▸ **Problem requirements**: Scan the data below and state the number of lines that include the word "mkReader", adding no comment.

[[ Listed records, beginning ]]

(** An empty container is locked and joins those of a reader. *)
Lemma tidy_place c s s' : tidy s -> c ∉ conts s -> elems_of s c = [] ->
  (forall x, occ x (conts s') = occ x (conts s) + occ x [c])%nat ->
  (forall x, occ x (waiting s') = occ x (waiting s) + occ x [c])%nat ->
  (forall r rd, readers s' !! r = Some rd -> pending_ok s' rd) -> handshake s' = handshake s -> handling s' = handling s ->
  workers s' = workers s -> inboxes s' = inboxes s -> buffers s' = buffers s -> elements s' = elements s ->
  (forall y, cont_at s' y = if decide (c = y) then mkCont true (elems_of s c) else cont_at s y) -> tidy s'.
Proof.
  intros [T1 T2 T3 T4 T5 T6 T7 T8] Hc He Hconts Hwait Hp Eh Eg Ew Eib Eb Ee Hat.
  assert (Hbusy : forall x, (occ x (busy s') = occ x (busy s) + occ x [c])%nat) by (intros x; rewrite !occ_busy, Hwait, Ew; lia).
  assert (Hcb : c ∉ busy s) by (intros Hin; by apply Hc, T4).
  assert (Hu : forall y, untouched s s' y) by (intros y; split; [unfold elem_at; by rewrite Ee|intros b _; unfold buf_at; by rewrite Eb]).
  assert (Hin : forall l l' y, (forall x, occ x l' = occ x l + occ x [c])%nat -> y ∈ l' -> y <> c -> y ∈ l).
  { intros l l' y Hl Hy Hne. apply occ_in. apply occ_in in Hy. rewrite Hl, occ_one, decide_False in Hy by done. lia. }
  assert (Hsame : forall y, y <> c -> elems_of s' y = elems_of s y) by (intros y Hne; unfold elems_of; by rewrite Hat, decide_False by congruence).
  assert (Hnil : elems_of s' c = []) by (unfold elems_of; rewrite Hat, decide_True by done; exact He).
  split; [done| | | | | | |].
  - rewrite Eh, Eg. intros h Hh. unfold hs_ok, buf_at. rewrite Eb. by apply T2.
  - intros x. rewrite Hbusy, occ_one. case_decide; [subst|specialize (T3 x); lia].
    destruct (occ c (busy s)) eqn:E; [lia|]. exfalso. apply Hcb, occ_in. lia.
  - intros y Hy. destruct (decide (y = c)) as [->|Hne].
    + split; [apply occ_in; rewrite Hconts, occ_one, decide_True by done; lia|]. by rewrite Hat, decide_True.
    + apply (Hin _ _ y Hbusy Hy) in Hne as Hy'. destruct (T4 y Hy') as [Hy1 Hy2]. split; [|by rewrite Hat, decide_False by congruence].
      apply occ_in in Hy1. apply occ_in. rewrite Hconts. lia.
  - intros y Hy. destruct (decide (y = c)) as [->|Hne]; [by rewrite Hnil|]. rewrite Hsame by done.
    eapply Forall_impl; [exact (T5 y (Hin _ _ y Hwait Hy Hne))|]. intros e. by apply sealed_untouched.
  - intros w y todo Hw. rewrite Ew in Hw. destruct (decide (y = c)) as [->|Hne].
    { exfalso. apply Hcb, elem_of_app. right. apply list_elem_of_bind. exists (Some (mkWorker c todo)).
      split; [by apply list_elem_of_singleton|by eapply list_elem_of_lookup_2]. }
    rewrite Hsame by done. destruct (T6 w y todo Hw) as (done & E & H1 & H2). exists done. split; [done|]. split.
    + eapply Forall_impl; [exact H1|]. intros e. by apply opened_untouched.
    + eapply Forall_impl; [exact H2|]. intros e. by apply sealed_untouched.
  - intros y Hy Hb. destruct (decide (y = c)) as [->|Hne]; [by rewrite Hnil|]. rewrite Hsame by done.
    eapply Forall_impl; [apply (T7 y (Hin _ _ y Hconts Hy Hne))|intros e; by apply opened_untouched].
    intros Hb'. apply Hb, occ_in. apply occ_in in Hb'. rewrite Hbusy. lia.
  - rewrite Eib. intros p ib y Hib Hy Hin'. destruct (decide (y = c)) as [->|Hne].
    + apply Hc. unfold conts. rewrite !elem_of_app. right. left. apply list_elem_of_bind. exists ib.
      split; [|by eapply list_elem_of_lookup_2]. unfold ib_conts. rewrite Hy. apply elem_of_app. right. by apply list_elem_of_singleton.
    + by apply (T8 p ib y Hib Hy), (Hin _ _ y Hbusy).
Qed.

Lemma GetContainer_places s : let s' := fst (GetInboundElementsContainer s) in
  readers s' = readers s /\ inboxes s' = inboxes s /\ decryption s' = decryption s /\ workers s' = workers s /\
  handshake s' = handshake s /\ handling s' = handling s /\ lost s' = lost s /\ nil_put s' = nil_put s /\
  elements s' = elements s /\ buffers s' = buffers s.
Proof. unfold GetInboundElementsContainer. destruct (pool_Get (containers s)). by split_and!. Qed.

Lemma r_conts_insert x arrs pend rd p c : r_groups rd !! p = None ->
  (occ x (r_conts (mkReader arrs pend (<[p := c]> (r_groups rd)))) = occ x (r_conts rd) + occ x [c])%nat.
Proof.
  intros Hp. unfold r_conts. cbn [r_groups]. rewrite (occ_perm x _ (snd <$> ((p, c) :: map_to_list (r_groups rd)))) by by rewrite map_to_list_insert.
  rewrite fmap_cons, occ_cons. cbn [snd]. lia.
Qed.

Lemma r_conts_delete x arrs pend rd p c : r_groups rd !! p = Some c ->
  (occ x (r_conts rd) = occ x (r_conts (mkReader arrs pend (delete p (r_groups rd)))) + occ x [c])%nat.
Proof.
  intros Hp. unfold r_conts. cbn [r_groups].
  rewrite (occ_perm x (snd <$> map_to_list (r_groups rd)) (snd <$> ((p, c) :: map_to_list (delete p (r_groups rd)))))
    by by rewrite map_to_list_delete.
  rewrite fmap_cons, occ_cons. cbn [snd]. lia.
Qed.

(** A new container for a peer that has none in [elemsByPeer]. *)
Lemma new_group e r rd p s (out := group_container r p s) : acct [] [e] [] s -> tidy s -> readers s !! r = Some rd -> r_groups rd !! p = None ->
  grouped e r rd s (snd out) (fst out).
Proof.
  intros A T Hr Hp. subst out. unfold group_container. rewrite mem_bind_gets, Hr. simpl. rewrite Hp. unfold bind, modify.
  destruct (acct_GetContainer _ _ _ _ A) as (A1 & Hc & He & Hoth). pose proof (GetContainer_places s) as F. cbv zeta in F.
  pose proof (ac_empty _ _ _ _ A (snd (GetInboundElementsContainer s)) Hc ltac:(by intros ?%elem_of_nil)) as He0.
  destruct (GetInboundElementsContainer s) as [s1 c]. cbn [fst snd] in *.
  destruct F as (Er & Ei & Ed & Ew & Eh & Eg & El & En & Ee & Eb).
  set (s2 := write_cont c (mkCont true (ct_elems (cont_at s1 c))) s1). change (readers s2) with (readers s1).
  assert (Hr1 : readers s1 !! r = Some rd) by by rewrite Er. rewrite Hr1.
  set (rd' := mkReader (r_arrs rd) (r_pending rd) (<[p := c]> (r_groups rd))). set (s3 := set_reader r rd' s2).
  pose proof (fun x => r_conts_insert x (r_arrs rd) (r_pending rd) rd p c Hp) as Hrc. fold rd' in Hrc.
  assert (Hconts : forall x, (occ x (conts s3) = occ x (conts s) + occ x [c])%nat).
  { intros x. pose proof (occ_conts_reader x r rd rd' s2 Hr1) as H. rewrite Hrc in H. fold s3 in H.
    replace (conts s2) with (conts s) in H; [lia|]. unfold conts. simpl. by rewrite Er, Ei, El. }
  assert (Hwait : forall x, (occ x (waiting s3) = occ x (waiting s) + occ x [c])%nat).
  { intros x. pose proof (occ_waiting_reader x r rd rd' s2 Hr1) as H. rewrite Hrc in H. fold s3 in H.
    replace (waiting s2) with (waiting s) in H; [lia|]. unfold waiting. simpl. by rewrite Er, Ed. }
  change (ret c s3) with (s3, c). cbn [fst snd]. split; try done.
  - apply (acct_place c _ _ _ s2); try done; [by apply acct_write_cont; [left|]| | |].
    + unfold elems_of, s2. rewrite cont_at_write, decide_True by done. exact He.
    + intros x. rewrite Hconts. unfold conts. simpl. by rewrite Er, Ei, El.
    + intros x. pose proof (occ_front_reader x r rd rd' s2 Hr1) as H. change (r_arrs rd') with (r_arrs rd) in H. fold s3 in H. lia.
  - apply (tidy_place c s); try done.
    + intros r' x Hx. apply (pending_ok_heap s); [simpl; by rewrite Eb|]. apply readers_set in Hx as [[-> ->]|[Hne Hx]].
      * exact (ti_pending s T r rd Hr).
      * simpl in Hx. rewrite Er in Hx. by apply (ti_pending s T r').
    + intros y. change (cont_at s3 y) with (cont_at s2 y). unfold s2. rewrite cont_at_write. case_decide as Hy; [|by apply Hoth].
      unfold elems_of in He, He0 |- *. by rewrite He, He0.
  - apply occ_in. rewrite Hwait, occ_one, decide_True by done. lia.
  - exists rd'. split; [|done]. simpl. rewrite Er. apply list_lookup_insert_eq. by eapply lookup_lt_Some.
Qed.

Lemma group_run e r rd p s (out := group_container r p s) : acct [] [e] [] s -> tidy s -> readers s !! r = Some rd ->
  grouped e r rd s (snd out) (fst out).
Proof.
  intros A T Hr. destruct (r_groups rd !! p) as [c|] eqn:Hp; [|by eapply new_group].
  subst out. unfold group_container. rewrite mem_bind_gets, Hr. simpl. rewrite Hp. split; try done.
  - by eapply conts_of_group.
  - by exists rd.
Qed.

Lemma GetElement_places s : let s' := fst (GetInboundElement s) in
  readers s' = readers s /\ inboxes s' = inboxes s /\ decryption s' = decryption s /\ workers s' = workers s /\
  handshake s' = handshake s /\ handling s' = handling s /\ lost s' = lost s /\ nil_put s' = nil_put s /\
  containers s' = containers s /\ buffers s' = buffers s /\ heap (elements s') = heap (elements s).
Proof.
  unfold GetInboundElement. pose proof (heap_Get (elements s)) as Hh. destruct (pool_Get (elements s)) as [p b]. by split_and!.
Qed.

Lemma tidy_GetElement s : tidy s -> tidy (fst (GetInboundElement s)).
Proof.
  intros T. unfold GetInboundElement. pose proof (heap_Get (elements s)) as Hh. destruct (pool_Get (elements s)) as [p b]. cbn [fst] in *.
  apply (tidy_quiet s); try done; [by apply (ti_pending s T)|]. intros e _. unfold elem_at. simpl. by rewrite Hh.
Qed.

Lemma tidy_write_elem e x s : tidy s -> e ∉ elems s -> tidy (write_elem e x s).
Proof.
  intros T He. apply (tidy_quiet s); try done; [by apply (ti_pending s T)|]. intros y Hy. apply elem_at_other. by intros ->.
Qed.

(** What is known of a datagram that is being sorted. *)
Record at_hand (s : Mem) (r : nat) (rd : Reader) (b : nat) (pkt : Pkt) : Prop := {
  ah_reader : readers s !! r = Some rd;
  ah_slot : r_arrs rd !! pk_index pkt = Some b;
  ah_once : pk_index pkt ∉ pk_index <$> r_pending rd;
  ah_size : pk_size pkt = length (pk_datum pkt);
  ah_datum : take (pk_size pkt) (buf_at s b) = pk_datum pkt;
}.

[[ Listed records, end ]]

▸ **Reply to the task**: 3